There has been a long-pending demand to have a publicly disclosed cost-benefit analysis before SEBI is allowed to appeal almost every adverse judgment before the Supreme Court or seek external opinions, using public funds. The entire Reliance episode which has been going on now for almost three decades raises a question that why a regulator would resist so hard to even comply with the basic principles of natural justice and fairness. Such resistance from SEBI is not singular, and unfortunately other regulators also adopt the same approach. Various orders of Competition Commission of India (CCI) and Insurance Regulatory Development Authority of India (IRDAI) have been set aside by the appellate forums for the reasons of non-compliance with the principles of natural justice.

It is felt many a times that a sensitization or educational training to the officers of the regulators as to what is the meaning and scope of ‘principles of natural justice’ is very much essential and especially to dispel their notion as if these words are just part of the lawyers’ gimmicks to derail the proceedings.

Another larger issue that arises is how long can an enforcement agency wait before picking up a transaction or series of transactions and then spend public money and resources on its investigation, adjudication, prosecution and resultant appeals etc. Ordinarily, in securities laws (distinct from criminal proceedings relating to violation of securities laws), there is no limitation period imposed upon SEBI to take up or complete an investigation. There is no limitation in terms of timer period for SEBI to pass an interim order or final order also. Whilst for SEBI there is no such time limitation, the Securities Appellate Tribunal (SAT) being an appellate body against the orders of SEBI, under the SEBI Act, 1992, is required to endeavor to dispose of the appeal within six (6) months. This aspect needs the urgent attention of the law reformers or Ministry of Finance which is the administrative ministry in relation to SEBI.

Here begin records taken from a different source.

Lemma pick_from_ok weights remaining pos cursor :
  Forall (fun i => (i < length weights)%nat) remaining ->
  exists k, pick_from weights remaining pos cursor = Ok k /\
    (k = 0%nat \/ (pos <= k < pos + length remaining)%nat).
Proof.
  intros H; revert pos cursor. induction H as [|i remaining Hi H IH]; intros pos cursor.
  { exists 0%nat. split; [done|by left]. }
  cbn [pick_from]. destruct (at_index_lt (E := Empty_set) weights i Hi) as (w & -> & _).
  cbn [mbind outcome_bind length].
  destruct (negb (is_finite w) || le w zero); [|destruct (le cursor w)].
  - destruct (IH (S pos) cursor) as (k & -> & Hk). exists k. split; [done|]. lia.
  - exists pos. split; [done|right; lia].
  - destruct (IH (S pos) (minus cursor w)) as (k & -> & Hk). exists k. split; [done|]. lia.
Qed.

(** Whatever the weights and the random number, the choice is a position. *)
Lemma sample_weighted_index_ok random remaining weights :
  remaining <> [] -> Forall (fun i => (i < length weights)%nat) remaining ->
  exists k, sample_weighted_index random remaining weights = Ok k /\ (k < length remaining)%nat.
Proof.
  intros Hne H. assert (0 < length remaining)%nat by (destruct remaining; cbn; [done|lia]).
  unfold sample_weighted_index. destruct (total_weight_ok weights remaining zero H) as (t & ->).
  cbn [mbind outcome_bind]. destruct (le t zero); [by exists 0%nat|].
  destruct (pick_from_ok weights remaining 0 (times random t) H) as (k & -> & Hk).
  exists k. split; [done|]. destruct Hk as [->|]; lia.
Qed.

(** ** Attempts *)
Section attempts.
Context `{BO : ByteOrder}.
Context (exchange_single : bytes -> Upstream.t -> outcome DoHError.t bytes).
Context (elapsed : nat -> Duration).
Context (query : bytes) (upstreams : list Upstream.t).
Abbreviation n := (length upstreams).
Abbreviation ask := (ask exchange_single query).

(** The upstream of an index answers with a packet, or fails with an error. *)
Definition answers (i : nat) (p : bytes) : Prop :=
  exists u, upstreams !! i = Some u /\ ask u = Ok p.
Definition fails (i : nat) (e : DoHError.t) : Prop :=
  exists u, upstreams !! i = Some u /\ ask u = Err e.

(** Each attempt ends. *)
Definition all_end : Prop := Forall (fun u => total (ask u)) upstreams.

Definition address_at (i : nat) : bytes := default [] (upstream_address <$> upstreams !! i).
Definition error_at (i : nat) : DoHError.t :=
  match ask <$> upstreams !! i with Some (Err e) => e | _ => DoHError.UpstreamIssue end.
Definition failure_at (i : nat) : UpstreamAttemptError :=
  attempt_error (address_at i) (elapsed i) (error_at i).
Definition failure_stat_at (i : nat) : UpstreamStatistics.t :=
  UpstreamStatistics.failure (address_at i) (elapsed i) (DoHError.fmt (error_at i)).
Definition success_stat_at (i : nat) : UpstreamStatistics.t :=
  UpstreamStatistics.success (address_at i) (elapsed i).

(** The attempts vector after the upstreams [tried] have failed. *)
Definition tried_attempts (tried : list nat) : attempts_t := attempts_of n failure_stat_at tried.

Lemma upstream_at i : (i < n)%nat -> exists u, upstreams !! i = Some u.
Proof. apply lookup_lt_is_Some_2. Qed.

(** One attempt, once it has ended. *)
Lemma settle_ask i u :
  all_end -> upstreams !! i = Some u ->
  (exists p, ask u = Ok p /\ settle (ask u) = Ok (inr p) /\ answers i p) \/
  (ask u = Err (error_at i) /\ settle (ask u) = Ok (inl (error_at i)) /\ fails i (error_at i)).
Proof.
  intros Hall Hu. pose proof (Forall_lookup_1 _ _ _ _ Hall Hu) as Ht.
  unfold error_at. rewrite Hu. cbn.
  unfold total in Ht. destruct (ask u) as [p|e| |] eqn:Ha; cbn in Ht; try done.
  - left. exists p. split_and!; [done|done|by exists u].
  - right. split_and!; [done|done|by exists u].
Qed.
(** The statistics of the load balancer after attempts. *)
Definition rtt_at (i : nat) (d : Duration) (s : rtt_stats) : rtt_stats :=
  match upstreams !! i with Some u => update_rtt u d s | None => s end.
Definition penalties (tried : list nat) (s : rtt_stats) : rtt_stats :=
  fold_left (fun s i => rtt_at i LOAD_BALANCE_FAILURE_PENALTY s) tried s.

Also, it is odd that on hand SEBI through its regulations such as SEBI (Listing Obligations and Disclosure Requirements) Regulations, 2015 requires listed companies to disclose material litigations on the stock exchange websites immediately, yet SEBI as a matter of practice does not discloses orders of Supreme Court and High Courts on its website that have been adverse to it.

It is high time that SEBI and other regulators changed their approach.

Sumit Agrawal is the Founder, Regstreet Law Advisors, author of a book on SEBI Act & a former SEBI Officer. The views are his own.